Highlights & Insights¶
- "Shorten the attention, not the CoT": This approach elegantly sidesteps the tension between efficiency and reasoning capability — the full reasoning chain is preserved, while attention is computed only within the current step.
- Momentum correction under the TTT perspective: By leveraging the theoretical equivalence between linear attention and online learning, momentum is naturally introduced to suppress noisy steps, yielding an approach that is both theoretically elegant and empirically effective.
- Test-time scaling friendly: The framework allows the CoT to grow arbitrarily while keeping computation and memory complexity linear.
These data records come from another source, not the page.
(* ===== verification/DurableSpec.v ===== *)
(** What a database on disk promises: whatever the connections do through the
    transaction manager, what a transaction has committed is on disk, in the last
    checkpoint or in the log, in the order of the commits, and recovery finds it again,
    whatever a crash in a commit leaves of the log. *)
From stdpp Require Import gmap relations.
From S2P Require Import Prelude Effects Serializer VersionInfo Transaction FreeSpaceManager InMemFileWriter TransactionManager TransactionSpec Decoder.
From S2P Require Import BufferedFile BufferedFileFacts WALRecord WAL WALFacts WALReplayer WALReplayerFacts WALHistory WALSpec ShadowFile Checkpointer.
From S2P Require Import CheckpointerRun CheckpointerState CheckpointerRecovery CheckpointerSpec DurableStorage DurableHistory.
Import Transaction TransactionManager.
Local Open Scope Z_scope.

Section spec.
Context {Cat St E P V : Type} `{!Engine Cat St}.
Abbreviation db := (db Cat St).
Abbreviation record := (WALRecord.t E P V).
Context (entry : wire E) (property : wire P) (vector : wire V).
Context (chunks : record -> list bytes) (threshold : Z).
Context (fresh : bytes) (junk : Z) (version : string) (catalogW : wire Cat) (tablesW : Cat -> wire St) (emptyCatalog : Cat) (noTables : St).
Context (catalogChunks : Cat -> list bytes) (tablesChunks : Cat -> St -> list bytes).
Context (checkpointTables : Cat -> St -> action (bool * Cat * St)) (rollbackTables : St -> St).
Context `{!EngineLaws fresh version catalogW tablesW emptyCatalog noTables catalogChunks tablesChunks checkpointTables}.
Context (config : Config) (handlers : Recovery E P V db).
Context (chunks_serialize : forall r, concat (chunks r) = WALRecord.serialize entry property vector r) (fresh_size : size fresh = PAGE).
Context (catalogChunks_bytes : forall c, concat (catalogChunks c) = write catalogW c).
Context (tablesChunks_bytes : forall c t, concat (tablesChunks c t) = write (tablesW c) t).
Context (config_on_disk : isInMemory config = false).
Context (threshold_begin : size (WALRecord.serialize entry property vector WALRecord.BeginTransactionRecord) < threshold).
Abbreviation ser_all := (ser_all entry property vector).
Abbreviation framed := (framed entry property vector).
Abbreviation resting := (resting_with version catalogW tablesW emptyCatalog noTables knows).
Abbreviation ready := (ready version catalogW tablesW emptyCatalog noTables).
Abbreviation dstep := (dstep entry property vector chunks threshold fresh junk version catalogW tablesW emptyCatalog noTables catalogChunks tablesChunks
  checkpointTables rollbackTables config).
Abbreviation recover := (recover junk version catalogW tablesW emptyCatalog noTables entry property vector handlers).
Abbreviation open_world D sh c t f := (CheckpointerRecovery.mk_world D sh (Some (opened false 0 D None None c t f))).
Abbreviation db_of s := (stored (world s)).
#[local] Instance durable_storage : Storage (store Cat St) :=
  durable_storage chunks threshold fresh junk version catalogChunks tablesChunks checkpointTables rollbackTables.
#[local] Instance on_disk_recovery : Recovery E P V (CheckpointerRecovery.world Cat St) :=
  disk_recovery junk version catalogW tablesW emptyCatalog noTables false handlers.

(** A log on disk of nothing. *)
Lemma recover_empty lf D sh c t f : opens_as junk version catalogW tablesW emptyCatalog noTables D c t f -> content lf = [] ->
  recover (Some lf) D sh = (Ret tt, WALReplayer.mk None false (open_world D sh c t f)).
Proof.
  intros Ho Hlf. unfold CheckpointerSpec.recover, WALReplayer.replay. erewrite bind_run by done. cbn [WALReplayer.walFile]. rewrite Hlf.
  change (size [] =? 0) with true. cbv iota. erewrite bind_run by done. unfold WALReplayer.on_world. cbn [WALReplayer.world].
  by rewrite (read_opens junk version catalogW tablesW emptyCatalog noTables handlers D sh None c t f Ho).
Qed.


(** ** A crash in a commit *)

(** The log as a history with one active transaction. *)
Definition alone (ts : list (list record)) (id : Z) (kept : list record) : history := mk_history ts None {[id := kept]}.
Definition ended (ts : list (list record)) (id : Z) (kept : list record) : history := mk_history (ts ++ [kept ++ [WALRecord.CommitRecord]]) None (delete id {[id := kept]}).

Lemma alone_tracks ts id kept w l : on_disk w -> logged w (ser_all (concat ts)) -> holds_local l (ser_all kept) -> LocalWAL.flushThreshold l = Some threshold ->
  tracks entry property vector threshold (alone ts id kept) (mk_logs w {[id := l]}).
Proof.
  intros Hd Hl Hh Hth. split_and!; [done|unfold log_records; cbn; by rewrite app_nil_r|]. intros i. cbn [locals active alone].
  destruct (decide (i = id)) as [->|Hne]; [by rewrite !lookup_singleton_eq|by rewrite !lookup_singleton_ne].
Qed.

Lemma ended_tracks ts id kept w : on_disk w -> logged w (ser_all (concat (ts ++ [kept ++ [WALRecord.CommitRecord]]))) ->
  tracks entry property vector threshold (ended ts id kept) (mk_logs w ∅).
Proof.
  intros Hd Hl. split_and!; [done|unfold log_records; cbn; by rewrite app_nil_r|]. intros i. cbn [locals active ended].
  rewrite delete_singleton_eq, !lookup_empty. done.
Qed.

Lemma alone_well_formed ts id b : Forall framed ts -> Forall (good entry property vector) b ->
  well_formed entry property vector (alone ts id (WALRecord.BeginTransactionRecord :: b)) /\
  well_formed entry property vector (ended ts id (WALRecord.BeginTransactionRecord :: b)).
Proof.
  intros Hf Hb. split; split_and!; try done.
  - intros i kept. cbn [active alone]. intros [<- <-]%lookup_singleton_Some. by exists b.
  - cbn. apply Forall_app. split; [done|]. apply Forall_singleton. by exists b.
  - intros i kept. cbn [active ended]. rewrite delete_singleton_eq, lookup_empty. done.
Qed.

End spec.

(** ** Instances *)

(** The tables are a number that every commit increments and a checkpoint writes; the
    catalog never changes. *)
#[local] Instance counting_engine : Engine bool Z := {
  engine_cleanUp := mret tt;
  engine_localStorage_commit _ := modify (fun d => set_contents d (catalog d) ((tables d + 1) mod 2 ^ 32));
  engine_localStorage_rollback _ := mret tt;
  engine_undoBuffer_commit _ _ := mret tt;
  engine_undoBuffer_rollback _ := mret tt;
  engine_getUsageRatio _ := QArith_base.Qmake 0 1;
  engine_getBufferPoolSize _ := 0;
}.
Definition countingCheckpoint (c : bool) (t : Z) : action (bool * bool * Z) := Done (true, c, t).

Definition counting_knows (h : DatabaseHeader.t) (tp : list Z) (c : bool) (t : Z) (d : db bool Z) : Prop :=
  0 <= tables d < 2 ^ 32 /\ (catalogVersion d = 0 -> catalog d = c).
Abbreviation counting_ready := (ready build bool_wire (fun _ => u32_wire) false 0).
Abbreviation counting_quiet := (quiet_with build bool_wire (fun _ => u32_wire) false 0 counting_knows).

Lemma mret_quiet : counting_quiet (mret tt).
Proof. intros c t f log d r d' [= <- <-] Hr. done. Qed.

Lemma increment_quiet : counting_quiet (modify (fun d => set_contents d (catalog d) ((tables d + 1) mod 2 ^ 32))).
Proof.
  intros c t f log d r d' [= <- <-] (h & tp & Hr & Hk & Hc). pose proof Hr as (_ & Hd & Hl). split; [done|]. split; [done|]. exists h, tp. split.
  - by eapply ready_changed.
  - split; [|exact Hc]. apply Z.mod_pos_bound. lia.
Qed.

#[local] Program Instance counting_laws : EngineLaws zeros build bool_wire (fun _ => u32_wire) false 0 flagChunks pageChunks countingCheckpoint := {
  knows := counting_knows;
  room d := 3 * (FileHandle.numPages (dataFH d) + 1) + 6 < CheckpointerRun.LIMIT;
  law_cleanUp := mret_quiet;
  law_localStorage_commit _ := increment_quiet;
  law_localStorage_rollback _ := mret_quiet;
  law_undoBuffer_commit _ _ := mret_quiet;
  law_undoBuffer_rollback _ := mret_quiet;
}.
Next Obligation. done. Qed.
Next Obligation. intros h tp c t d [H1 H2] Hv. split; [done|]. intros Hz. by destruct Hv. Qed.
Next Obligation.
  intros h tp c t f log d Hr [Ht Hc] Hroom. split; [|by eexists _, _]. unfold tables_promise, tables_ok. cbn [countingCheckpoint wp].
  split; [split; [done|cbn; lia]|]. split; [done|]. split; [|split; [|done]].
  - unfold pagesOf, flagChunks, pageChunks. cbn [concat app write bool_wire uint_wire]. unfold size. rewrite !length_app, !length_le_bytes. cbn [length Nat.add].
    change ((Z.of_nat 1 + ShadowFile.PAGE - 1) / ShadowFile.PAGE) with 1. change ((Z.of_nat 4 + ShadowFile.PAGE - 1) / ShadowFile.PAGE) with 1. cbn. lia.
  - intros Hv _. unfold flagChunks. cbn [concat]. rewrite app_nil_r. by rewrite Hc.
Qed.
Next Obligation.
  intros h tp f d [(pb & _ & Hs) _] Hv. split; [|done]. unfold saved in Hs. destruct (CheckpointerRun.valid _).
  - destruct Hs as (_ & Hw & _). exact Hw.
  - destruct Hs as (_ & -> & _). done.
Qed.

(** Replaying the record of a sequence adds to the number. *)
Definition counting_handlers : Recovery Z Z Z (db bool Z) := {|
  WALReplayer.readCheckpoint := mret tt; replayShadowPageRecords := mret tt; hasActiveTransaction _ := false;
  beginRecoveryTransaction := mret tt; commitTransaction := mret tt; rollbackTransaction := mret tt;
  writeRecoveryCheckpoint := mret tt; reconcileAfterRecovery := mret tt;
  replayCreateCatalogEntryRecord _ _ := mret tt; replayDropCatalogEntryRecord _ _ := mret tt; replayAlterTableEntryRecord _ := mret tt;
  replayUpdateSequenceRecord _ k := modify (fun d => set_contents d (catalog d) (tables d + k));
  replayNodeTableInsertRecord _ _ _ := mret tt; replayRelTableInsertRecord _ _ _ := mret tt;
  replayNodeDeletionRecord _ _ _ := mret tt; replayNodeUpdateRecord _ _ _ _ := mret tt; replayRelDeletionRecord _ _ _ _ := mret tt;
  replayRelDetachDeletionRecord _ _ _ := mret tt; replayRelUpdateRecord _ _ _ _ _ _ := mret tt; replayLoadExtensionRecord _ := mret tt;
|}.

#[local] Instance counting_storage : Storage (store bool Z) :=
  durable_storage byte_chunks 100 zeros 0 build flagChunks pageChunks countingCheckpoint id.
Definition disk_config : Config := mkConfig false false false false 16777216 0.
Definition counting_record : byte_record := WALRecord.UpdateSequenceRecord 5 1.
Abbreviation counting_dstep := (dstep u8_wire u8_wire u8_wire byte_chunks 100 zeros 0 build bool_wire (fun _ => u32_wire) false 0 flagChunks pageChunks
  countingCheckpoint id disk_config).
Abbreviation counting_recover := (recover 0 build bool_wire (fun _ => u32_wire) false 0 u8_wire u8_wire u8_wire counting_handlers).

(** A writer begins, logs a record and commits. *)
Definition opened_manager : TransactionManager.t (store bool Z) := init (mk_store (new_db []) ∅).
Definition writer_began := (beginTransaction disk_config WRITE opened_manager).2.
Definition writer_logged := (on_world (logRecord byte_chunks first_id counting_record) writer_began).2.
Definition writer_committed := (commit disk_config first_id writer_logged).2.
Definition counting_events : list (event bool Z Z Z Z) := [EBegin first_id 1; ELog first_id counting_record].

Lemma counting_resting : resting_with build bool_wire (fun _ => u32_wire) false 0 knows false 0 FreeSpaceManager.init
  (WALReplayerFacts.ser_all u8_wire u8_wire u8_wire (concat [])) (new_db []).
Proof. eexists _, _. split; [apply new_db_ready|]. split; [done|]. done. Qed.

Lemma run_ret {S A} (m : M S A) s a : (m s).1 = Ret a -> m s = (Ret a, (m s).2).
Proof. destruct (m s) as [r s']. by intros [= ->]. Qed.

Lemma writer_steps : rtc counting_dstep (opened_manager, []) (writer_logged, counting_events).
Proof.
  eapply rtc_l; [|eapply rtc_l; [|apply rtc_refl]].
  - eapply (d_begin _ _ _ _ _ _ _ _ _ _ _ _ _ _ _ _ _ WRITE opened_manager [] first_id writer_began); [by right|done|by apply run_ret|by vm_compute].
  - change counting_events with (([] ++ [EBegin first_id 1]) ++ [ELog (Cat := bool) (St := Z) first_id counting_record]).
    eapply (d_log _ _ _ _ _ _ _ _ _ _ _ _ _ _ _ _ _ first_id counting_record); [by vm_compute|done|split; [done|]|by vm_compute|by apply run_ret].
    cbn. lia.
Qed.

Definition committed_events : list (event bool Z Z Z Z) := counting_events ++ [ECommit first_id 2].

Lemma writer_room : commits_in_room byte_chunks 100 zeros 0 build bool_wire (fun _ => u32_wire) false 0 flagChunks pageChunks countingCheckpoint id disk_config
  first_id writer_logged.
Proof.
  intros x w w1 Hx Hcl Hsc. assert (w = world writer_logged) as -> by (cbn in Hcl; by injection Hcl as <-).
  assert (Some (storage_commit disk_config x first_id (lastTimestamp writer_logged + 1) (world writer_logged)).2 = Some w1) as Hw by exact (f_equal (fun p => Some p.2) Hsc).
  injection Hw as <-. clear Hcl Hsc. injection Hx as <-. by vm_compute.
Qed.

Lemma commit_steps : rtc counting_dstep (opened_manager, []) (writer_committed, committed_events).
Proof.
  eapply rtc_r; [apply writer_steps|].
  replace committed_events with (counting_events ++ if writes writer_logged first_id && gone writer_committed first_id then
      ECommit first_id (lastTimestamp writer_committed) :: match WAL.file (wal (stored (world writer_committed))) with None => [checkpoint_event writer_committed] | Some _ => [] end
    else []) by by vm_compute.
  assert ((commit disk_config first_id writer_logged).1 = Ret tt) as Hret by (vm_compute; reflexivity).
  eapply (d_commit _ _ _ _ _ _ _ _ _ _ _ _ _ _ _ _ _ first_id writer_logged counting_events (Ret tt));
    [by vm_compute|by vm_compute|apply writer_room|exact (run_ret (commit disk_config first_id) writer_logged tt Hret)|discriminate].
Qed.


(** The commit of the writer up to its log, and the file when the database dies after
    the last byte is there, or before it. *)
Definition commit_written : outcome unit * store bool Z :=
  storage_commit disk_config (make WRITE first_id 1) first_id 2 (world writer_logged).
Definition commit_bytes : bytes := match WAL.file (wal (stored commit_written.2)) with Some g => content g | None => [] end.
Definition died_at (n : Z) : FileInfo := mk_file (take (Z.to_nat n) commit_bytes) n.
Limitations & Future Work¶
- The expressiveness of linear attention may be inferior to softmax attention — complex cross-step reasoning dependencies may be lost in the state matrix.
- High-entropy token-based segmentation of reasoning steps may be imprecise and is sensitive to training data quality.
- Validation is limited to mathematical reasoning; performance on other domains such as code and scientific reasoning remains unknown.
- Initialization from a DeepSeek-R1 distilled model is required, which increases the complexity of the training pipeline.
Related Work & Insights¶
- vs. LightThinker (CoT compression): LightThinker compresses reasoning information with special tokens but remains within the softmax attention framework; this paper replaces the attention mechanism entirely via linear attention, representing a more fundamental approach.
- vs. TTT (Test-Time Training): This paper draws on the theoretical TTT perspective of linear attention but applies it to reasoning efficiency rather than capability enhancement.
- vs. KV cache compression (H2O, SapLLM): These methods selectively retain entries based on attention scores and may discard critical information; this paper's dual-path design (SA+LA) guarantees precise attention within the current step and efficient access to history.
Rating¶
- Novelty: ⭐⭐⭐⭐⭐ The state-transition modeling combined with mixed attention design is highly novel.
- Experimental Thoroughness: ⭐⭐⭐⭐ Multi-scale models, 7 benchmarks, and comparisons against multiple baselines.
- Writing Quality: ⭐⭐⭐⭐ Framework is clearly presented, though notation and formulas are dense.
- Value: ⭐⭐⭐⭐⭐ Provides a fundamental solution for efficient long-CoT reasoning.